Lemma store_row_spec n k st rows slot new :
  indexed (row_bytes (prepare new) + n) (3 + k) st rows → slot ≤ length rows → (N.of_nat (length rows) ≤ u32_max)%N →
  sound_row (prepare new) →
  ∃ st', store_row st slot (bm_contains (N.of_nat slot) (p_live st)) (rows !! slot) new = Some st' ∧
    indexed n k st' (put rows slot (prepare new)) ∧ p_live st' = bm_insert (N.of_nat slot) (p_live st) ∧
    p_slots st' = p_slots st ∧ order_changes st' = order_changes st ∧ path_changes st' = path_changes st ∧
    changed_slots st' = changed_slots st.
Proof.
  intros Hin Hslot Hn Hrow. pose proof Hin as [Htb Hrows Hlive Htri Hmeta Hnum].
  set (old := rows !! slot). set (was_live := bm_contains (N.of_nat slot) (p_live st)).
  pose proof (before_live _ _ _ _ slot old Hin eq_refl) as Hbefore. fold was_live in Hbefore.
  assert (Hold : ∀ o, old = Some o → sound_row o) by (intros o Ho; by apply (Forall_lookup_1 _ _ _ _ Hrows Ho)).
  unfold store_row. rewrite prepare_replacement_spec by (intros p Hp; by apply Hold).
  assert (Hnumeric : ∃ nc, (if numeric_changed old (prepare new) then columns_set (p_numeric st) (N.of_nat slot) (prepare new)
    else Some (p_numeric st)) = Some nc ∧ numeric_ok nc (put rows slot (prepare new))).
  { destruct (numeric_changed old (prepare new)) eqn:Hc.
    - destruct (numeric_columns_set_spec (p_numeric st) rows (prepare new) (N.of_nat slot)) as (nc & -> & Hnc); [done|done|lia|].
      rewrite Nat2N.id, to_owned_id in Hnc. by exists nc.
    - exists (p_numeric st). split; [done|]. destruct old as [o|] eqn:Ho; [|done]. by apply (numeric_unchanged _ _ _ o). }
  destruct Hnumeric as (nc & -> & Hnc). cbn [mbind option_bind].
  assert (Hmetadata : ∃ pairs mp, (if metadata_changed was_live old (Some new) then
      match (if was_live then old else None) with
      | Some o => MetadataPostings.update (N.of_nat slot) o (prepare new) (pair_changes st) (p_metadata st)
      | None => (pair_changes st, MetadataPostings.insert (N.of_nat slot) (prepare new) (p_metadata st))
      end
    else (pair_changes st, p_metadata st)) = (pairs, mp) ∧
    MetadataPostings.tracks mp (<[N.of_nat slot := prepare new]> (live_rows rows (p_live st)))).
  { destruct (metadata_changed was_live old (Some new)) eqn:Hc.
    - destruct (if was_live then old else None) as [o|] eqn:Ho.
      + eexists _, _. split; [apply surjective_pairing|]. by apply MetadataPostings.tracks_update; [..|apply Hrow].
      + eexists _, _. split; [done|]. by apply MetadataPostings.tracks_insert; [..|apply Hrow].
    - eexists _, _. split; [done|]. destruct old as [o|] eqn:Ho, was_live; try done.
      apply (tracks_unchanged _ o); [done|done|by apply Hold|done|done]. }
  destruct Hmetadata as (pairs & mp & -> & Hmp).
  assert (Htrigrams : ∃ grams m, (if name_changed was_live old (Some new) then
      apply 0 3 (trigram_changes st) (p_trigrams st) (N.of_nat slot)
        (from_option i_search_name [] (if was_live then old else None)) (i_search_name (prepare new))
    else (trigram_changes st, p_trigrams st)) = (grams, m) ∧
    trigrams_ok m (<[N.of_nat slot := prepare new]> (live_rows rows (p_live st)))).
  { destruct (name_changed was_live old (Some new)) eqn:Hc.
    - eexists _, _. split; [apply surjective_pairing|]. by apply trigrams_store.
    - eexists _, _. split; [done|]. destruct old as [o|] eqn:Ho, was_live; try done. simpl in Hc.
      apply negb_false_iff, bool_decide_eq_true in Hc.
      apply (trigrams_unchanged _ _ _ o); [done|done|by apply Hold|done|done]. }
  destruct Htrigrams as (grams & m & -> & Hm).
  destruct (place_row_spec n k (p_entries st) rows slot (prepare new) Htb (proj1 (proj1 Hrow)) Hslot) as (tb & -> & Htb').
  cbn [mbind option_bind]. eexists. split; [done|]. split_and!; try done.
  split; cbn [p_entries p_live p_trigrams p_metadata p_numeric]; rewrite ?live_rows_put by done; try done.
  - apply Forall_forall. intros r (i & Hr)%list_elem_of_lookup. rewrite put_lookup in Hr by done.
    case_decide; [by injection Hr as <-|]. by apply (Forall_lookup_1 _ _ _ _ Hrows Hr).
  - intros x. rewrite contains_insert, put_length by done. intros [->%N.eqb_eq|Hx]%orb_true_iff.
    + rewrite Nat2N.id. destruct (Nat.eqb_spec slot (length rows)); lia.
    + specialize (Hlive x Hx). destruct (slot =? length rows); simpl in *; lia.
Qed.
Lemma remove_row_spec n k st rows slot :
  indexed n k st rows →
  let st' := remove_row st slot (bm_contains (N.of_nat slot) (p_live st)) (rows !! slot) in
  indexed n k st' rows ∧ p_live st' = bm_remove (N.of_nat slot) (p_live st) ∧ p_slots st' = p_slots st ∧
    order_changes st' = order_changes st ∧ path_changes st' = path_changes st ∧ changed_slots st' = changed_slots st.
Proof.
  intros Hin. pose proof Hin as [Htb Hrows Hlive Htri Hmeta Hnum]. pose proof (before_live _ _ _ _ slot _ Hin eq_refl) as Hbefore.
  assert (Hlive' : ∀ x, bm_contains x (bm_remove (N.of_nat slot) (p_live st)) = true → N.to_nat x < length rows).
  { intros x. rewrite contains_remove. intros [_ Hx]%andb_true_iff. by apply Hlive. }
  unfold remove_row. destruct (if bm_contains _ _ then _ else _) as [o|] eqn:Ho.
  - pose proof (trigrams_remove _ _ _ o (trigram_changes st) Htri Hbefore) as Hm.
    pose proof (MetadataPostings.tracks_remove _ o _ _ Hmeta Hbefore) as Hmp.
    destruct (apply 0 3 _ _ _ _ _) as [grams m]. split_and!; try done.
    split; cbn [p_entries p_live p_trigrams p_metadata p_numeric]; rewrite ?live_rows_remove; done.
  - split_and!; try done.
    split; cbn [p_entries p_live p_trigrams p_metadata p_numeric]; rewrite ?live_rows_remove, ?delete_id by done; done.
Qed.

──────────

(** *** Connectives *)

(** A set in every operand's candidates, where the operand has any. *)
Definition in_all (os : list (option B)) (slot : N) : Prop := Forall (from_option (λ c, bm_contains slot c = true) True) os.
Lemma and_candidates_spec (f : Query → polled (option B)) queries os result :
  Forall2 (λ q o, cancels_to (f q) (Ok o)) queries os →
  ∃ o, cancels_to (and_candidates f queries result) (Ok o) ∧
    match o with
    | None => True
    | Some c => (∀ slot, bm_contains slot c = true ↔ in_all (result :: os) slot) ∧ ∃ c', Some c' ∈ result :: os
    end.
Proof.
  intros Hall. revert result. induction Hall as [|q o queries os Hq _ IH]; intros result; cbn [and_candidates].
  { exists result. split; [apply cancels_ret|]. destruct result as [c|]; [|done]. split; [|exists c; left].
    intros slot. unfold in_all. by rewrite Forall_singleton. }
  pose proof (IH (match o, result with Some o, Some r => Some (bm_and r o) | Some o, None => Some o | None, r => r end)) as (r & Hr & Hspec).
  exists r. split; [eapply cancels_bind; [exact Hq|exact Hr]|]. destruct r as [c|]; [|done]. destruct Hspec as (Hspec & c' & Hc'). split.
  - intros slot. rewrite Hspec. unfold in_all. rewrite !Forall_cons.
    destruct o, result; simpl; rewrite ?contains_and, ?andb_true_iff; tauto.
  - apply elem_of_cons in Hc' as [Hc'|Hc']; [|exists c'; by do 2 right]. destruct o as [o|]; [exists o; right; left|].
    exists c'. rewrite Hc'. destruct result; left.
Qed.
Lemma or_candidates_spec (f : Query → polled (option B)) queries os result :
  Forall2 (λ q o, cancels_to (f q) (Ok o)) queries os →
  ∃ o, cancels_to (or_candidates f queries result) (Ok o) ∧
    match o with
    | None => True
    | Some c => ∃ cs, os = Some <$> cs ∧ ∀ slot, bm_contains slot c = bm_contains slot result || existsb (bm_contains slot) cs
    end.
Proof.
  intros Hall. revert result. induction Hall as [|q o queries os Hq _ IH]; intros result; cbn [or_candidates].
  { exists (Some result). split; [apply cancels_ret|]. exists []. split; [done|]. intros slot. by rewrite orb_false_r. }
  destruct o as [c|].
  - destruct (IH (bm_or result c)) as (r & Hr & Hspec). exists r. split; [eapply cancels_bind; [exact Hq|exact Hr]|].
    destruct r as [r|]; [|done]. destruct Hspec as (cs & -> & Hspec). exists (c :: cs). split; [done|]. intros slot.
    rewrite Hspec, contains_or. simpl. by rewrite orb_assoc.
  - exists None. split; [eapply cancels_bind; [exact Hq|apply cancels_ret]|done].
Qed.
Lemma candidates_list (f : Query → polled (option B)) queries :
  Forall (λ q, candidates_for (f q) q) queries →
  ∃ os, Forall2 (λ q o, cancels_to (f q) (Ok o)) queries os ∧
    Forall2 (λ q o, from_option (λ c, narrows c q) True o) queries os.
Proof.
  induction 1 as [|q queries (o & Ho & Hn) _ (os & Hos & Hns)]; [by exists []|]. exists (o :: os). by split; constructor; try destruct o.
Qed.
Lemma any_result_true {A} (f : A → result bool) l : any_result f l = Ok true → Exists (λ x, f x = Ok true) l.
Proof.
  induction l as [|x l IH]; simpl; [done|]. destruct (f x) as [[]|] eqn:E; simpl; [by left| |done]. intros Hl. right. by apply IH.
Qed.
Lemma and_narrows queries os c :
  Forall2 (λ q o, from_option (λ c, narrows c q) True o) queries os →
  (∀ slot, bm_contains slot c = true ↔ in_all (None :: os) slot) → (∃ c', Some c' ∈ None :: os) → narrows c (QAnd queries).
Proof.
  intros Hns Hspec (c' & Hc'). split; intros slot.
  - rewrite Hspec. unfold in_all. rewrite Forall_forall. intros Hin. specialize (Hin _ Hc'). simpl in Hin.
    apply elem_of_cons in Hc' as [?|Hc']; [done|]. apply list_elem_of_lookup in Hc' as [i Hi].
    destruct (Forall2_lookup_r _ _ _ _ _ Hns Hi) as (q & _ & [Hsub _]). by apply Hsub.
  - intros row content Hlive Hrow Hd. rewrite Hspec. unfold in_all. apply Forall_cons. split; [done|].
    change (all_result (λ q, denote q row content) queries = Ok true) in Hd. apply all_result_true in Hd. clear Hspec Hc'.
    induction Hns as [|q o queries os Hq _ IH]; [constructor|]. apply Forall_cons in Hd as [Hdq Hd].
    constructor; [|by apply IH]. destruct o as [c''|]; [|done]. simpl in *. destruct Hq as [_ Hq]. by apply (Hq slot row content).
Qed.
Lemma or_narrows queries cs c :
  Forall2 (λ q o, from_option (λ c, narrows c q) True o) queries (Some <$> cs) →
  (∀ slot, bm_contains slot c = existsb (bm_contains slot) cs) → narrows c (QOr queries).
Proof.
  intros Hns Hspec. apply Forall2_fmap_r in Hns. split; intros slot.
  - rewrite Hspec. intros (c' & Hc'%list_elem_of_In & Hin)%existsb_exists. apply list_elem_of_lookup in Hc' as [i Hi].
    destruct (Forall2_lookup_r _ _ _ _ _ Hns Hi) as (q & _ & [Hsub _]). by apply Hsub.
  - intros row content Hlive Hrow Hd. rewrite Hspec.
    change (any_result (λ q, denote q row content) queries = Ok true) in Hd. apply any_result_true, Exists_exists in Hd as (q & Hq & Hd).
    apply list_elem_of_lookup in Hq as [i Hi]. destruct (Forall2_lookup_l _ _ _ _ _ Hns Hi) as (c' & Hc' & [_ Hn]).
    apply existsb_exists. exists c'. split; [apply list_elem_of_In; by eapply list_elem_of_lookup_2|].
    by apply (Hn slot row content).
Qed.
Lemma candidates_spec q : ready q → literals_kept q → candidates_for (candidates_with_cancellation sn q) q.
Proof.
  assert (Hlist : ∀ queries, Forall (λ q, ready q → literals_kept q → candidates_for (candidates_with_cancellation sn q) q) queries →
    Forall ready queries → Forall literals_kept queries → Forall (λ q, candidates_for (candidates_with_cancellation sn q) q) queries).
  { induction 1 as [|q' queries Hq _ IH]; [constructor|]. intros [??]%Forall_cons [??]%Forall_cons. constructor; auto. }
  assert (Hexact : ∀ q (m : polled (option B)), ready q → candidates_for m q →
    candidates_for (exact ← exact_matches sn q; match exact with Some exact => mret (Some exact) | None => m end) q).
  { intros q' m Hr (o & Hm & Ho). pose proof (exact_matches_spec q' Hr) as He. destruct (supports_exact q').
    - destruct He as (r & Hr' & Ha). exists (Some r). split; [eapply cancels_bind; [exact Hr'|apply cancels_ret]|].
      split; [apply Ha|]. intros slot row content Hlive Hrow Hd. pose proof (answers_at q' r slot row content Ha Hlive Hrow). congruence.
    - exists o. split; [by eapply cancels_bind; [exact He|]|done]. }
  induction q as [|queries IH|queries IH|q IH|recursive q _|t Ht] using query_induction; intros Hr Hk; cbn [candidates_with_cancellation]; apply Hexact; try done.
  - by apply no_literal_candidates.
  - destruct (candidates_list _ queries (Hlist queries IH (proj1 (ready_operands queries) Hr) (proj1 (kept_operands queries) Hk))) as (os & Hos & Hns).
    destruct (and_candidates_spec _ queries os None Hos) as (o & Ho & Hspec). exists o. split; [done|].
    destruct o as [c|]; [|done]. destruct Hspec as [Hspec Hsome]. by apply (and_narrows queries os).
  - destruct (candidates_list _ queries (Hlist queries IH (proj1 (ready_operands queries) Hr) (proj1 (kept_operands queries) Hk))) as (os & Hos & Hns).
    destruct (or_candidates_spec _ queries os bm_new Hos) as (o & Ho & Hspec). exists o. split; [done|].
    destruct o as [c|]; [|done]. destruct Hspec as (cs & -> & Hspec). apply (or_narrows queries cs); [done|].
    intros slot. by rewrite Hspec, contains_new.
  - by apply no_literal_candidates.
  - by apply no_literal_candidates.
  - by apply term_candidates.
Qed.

──────────

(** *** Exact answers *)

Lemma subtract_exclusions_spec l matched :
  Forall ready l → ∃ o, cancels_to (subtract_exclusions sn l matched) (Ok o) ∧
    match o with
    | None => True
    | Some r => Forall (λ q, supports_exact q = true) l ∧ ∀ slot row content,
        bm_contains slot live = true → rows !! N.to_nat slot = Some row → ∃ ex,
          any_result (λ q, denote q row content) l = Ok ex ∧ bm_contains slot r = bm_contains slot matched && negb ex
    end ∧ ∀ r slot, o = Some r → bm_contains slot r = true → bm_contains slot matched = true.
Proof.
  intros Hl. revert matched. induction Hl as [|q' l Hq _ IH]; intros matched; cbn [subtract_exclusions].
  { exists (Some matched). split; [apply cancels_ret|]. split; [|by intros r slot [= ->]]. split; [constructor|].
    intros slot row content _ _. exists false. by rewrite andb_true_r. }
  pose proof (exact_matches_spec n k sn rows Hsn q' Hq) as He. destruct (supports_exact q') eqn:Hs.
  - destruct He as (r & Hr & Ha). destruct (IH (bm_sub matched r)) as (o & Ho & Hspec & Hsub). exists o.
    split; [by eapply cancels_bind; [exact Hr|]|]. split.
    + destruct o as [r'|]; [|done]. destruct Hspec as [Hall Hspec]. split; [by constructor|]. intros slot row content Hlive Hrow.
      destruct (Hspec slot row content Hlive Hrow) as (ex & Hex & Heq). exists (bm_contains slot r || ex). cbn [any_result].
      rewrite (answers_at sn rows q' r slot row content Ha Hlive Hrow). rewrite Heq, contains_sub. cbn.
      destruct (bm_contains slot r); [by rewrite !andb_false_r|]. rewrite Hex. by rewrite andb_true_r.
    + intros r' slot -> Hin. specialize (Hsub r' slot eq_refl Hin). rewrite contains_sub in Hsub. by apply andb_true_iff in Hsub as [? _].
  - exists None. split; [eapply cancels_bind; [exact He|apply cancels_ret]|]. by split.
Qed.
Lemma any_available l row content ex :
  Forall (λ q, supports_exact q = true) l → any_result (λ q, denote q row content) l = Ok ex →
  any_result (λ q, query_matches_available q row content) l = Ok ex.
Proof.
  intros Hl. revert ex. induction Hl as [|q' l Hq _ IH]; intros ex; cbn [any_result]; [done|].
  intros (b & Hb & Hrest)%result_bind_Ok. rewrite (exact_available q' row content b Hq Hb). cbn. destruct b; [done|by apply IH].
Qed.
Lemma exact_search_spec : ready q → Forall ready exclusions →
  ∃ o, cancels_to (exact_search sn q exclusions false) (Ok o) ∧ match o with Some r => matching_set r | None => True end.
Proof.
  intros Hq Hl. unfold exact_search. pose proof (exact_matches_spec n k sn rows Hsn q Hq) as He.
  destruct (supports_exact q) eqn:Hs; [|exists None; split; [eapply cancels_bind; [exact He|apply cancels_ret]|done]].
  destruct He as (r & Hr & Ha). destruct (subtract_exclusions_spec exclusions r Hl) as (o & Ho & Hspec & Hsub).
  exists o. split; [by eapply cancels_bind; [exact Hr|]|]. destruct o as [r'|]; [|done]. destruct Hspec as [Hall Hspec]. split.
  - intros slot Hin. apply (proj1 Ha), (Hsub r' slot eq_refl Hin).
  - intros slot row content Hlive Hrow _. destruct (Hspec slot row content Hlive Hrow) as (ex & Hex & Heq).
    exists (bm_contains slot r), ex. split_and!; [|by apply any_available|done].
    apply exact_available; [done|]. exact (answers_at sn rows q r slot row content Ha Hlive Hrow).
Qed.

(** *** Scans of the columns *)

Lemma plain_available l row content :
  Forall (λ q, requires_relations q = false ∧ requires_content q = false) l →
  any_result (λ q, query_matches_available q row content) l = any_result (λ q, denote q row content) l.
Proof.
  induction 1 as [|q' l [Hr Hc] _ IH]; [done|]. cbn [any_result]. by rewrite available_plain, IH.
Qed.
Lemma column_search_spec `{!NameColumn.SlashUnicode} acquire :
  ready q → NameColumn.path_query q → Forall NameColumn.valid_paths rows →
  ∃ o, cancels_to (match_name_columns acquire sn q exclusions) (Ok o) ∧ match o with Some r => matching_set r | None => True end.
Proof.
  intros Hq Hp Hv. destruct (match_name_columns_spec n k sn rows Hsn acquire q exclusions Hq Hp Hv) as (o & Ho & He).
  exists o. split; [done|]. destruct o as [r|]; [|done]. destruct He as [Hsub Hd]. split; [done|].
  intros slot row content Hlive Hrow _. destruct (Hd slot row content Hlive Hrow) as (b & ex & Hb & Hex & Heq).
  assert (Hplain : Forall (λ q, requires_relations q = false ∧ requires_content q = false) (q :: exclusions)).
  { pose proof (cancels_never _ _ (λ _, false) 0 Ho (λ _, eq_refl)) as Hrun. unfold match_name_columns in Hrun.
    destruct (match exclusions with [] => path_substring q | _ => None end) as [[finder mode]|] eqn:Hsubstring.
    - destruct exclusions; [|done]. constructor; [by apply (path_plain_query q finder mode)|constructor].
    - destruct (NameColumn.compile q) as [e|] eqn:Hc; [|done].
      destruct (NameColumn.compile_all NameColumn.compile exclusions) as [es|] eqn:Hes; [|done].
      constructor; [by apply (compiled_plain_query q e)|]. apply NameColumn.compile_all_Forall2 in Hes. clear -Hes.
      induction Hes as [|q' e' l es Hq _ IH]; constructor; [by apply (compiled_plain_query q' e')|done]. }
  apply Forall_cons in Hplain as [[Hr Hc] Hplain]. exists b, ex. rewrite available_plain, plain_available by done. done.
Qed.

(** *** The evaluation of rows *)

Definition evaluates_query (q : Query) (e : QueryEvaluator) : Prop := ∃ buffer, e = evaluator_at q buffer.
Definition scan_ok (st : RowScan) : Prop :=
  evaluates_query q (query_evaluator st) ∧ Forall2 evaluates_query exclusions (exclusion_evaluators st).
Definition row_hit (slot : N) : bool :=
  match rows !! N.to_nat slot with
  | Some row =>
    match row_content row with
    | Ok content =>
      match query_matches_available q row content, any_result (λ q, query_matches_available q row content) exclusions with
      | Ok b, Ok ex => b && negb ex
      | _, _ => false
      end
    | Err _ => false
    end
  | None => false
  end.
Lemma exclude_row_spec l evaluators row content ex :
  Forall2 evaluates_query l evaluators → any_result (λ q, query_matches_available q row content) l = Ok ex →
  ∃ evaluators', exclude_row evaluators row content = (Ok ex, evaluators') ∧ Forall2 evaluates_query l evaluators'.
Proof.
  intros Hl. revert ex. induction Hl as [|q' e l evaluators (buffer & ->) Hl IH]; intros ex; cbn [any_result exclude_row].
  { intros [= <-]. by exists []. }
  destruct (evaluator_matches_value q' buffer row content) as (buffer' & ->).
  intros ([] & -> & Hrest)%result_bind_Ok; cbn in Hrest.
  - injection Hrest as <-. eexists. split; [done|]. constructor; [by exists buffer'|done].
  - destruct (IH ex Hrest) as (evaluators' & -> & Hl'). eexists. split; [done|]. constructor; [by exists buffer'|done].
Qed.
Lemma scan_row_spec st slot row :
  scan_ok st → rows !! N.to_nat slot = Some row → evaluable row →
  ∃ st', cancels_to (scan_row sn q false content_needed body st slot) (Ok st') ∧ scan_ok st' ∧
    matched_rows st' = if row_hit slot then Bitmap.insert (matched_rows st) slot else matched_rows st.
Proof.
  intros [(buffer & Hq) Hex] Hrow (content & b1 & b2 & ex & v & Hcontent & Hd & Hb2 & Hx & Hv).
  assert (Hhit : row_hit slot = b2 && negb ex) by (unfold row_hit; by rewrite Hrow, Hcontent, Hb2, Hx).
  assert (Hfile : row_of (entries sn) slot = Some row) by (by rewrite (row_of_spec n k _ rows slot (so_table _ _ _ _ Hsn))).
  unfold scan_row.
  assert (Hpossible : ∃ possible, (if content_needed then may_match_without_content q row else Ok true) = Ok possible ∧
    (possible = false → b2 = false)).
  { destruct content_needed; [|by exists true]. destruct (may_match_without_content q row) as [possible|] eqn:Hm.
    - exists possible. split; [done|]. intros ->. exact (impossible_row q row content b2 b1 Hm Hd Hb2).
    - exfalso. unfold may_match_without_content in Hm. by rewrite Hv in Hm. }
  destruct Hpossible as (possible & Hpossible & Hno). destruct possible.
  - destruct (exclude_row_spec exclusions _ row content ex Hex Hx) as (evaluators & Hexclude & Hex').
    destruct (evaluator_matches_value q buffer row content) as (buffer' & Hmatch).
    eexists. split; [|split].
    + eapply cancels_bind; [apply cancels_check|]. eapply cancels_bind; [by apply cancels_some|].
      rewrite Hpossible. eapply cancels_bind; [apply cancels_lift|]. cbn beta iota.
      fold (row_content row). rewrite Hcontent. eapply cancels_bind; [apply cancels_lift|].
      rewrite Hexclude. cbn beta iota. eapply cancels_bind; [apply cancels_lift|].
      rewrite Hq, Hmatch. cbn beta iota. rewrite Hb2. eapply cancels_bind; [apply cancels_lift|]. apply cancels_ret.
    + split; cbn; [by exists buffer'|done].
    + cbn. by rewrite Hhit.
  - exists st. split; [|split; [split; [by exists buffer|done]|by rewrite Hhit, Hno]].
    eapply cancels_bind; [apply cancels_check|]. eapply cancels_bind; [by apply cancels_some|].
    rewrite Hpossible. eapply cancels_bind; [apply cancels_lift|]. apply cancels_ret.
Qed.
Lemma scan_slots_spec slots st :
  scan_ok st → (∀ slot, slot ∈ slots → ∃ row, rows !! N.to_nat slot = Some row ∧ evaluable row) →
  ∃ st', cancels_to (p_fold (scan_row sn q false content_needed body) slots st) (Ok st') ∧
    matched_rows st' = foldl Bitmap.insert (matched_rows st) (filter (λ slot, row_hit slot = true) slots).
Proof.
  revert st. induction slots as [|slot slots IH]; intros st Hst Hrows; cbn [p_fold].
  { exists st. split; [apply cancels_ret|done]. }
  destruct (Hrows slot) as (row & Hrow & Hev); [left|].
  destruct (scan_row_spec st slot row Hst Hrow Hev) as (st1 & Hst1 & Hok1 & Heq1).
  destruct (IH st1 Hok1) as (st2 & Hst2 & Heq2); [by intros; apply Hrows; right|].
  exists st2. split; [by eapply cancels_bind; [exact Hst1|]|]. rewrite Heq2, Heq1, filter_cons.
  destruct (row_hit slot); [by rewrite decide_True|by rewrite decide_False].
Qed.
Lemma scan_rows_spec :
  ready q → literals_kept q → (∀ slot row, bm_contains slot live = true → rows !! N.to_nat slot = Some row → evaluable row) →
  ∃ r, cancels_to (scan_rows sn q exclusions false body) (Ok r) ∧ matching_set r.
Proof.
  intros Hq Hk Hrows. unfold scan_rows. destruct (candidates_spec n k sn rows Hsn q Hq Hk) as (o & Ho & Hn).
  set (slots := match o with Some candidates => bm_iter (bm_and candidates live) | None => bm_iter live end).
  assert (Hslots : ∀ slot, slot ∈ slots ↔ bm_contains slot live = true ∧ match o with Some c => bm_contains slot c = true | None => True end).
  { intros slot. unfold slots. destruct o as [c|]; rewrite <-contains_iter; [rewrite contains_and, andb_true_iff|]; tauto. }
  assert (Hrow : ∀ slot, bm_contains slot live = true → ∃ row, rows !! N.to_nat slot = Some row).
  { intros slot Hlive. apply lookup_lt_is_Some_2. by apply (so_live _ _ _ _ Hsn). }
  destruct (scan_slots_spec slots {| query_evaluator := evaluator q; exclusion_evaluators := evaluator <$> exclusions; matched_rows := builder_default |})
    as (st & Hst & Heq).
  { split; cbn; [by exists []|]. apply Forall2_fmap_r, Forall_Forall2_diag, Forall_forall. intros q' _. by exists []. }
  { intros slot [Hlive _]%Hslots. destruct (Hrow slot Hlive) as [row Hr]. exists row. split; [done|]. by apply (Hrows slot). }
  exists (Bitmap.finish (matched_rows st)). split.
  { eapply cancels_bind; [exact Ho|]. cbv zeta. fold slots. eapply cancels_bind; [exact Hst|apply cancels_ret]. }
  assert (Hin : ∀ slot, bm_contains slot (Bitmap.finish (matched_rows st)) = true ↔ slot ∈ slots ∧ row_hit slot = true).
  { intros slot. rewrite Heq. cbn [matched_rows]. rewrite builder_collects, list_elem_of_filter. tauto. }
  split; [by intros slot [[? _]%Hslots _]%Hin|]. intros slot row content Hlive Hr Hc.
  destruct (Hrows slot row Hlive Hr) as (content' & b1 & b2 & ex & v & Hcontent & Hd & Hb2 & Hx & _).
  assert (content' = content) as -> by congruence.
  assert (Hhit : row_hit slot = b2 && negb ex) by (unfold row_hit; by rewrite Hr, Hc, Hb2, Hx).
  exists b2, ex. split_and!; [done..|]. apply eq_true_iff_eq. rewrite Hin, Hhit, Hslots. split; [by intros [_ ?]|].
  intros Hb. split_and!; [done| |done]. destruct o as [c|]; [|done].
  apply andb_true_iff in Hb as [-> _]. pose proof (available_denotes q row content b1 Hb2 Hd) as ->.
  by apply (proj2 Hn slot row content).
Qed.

──────────

Above are the entries. Copy exactly the part that opens with the line containing "Lemma store_row_spec n" and closes with the line containing "p_slots st' = p_slots st ∧ order_changes", and no more.

> _ANSWER TO THIS EXERCISE_:
Lemma store_row_spec n k st rows slot new :
  indexed (row_bytes (prepare new) + n) (3 + k) st rows → slot ≤ length rows → (N.of_nat (length rows) ≤ u32_max)%N →
  sound_row (prepare new) →
  ∃ st', store_row st slot (bm_contains (N.of_nat slot) (p_live st)) (rows !! slot) new = Some st' ∧
    indexed n k st' (put rows slot (prepare new)) ∧ p_live st' = bm_insert (N.of_nat slot) (p_live st) ∧
    p_slots st' = p_slots st ∧ order_changes st' = order_changes st ∧ path_changes st' = path_changes st ∧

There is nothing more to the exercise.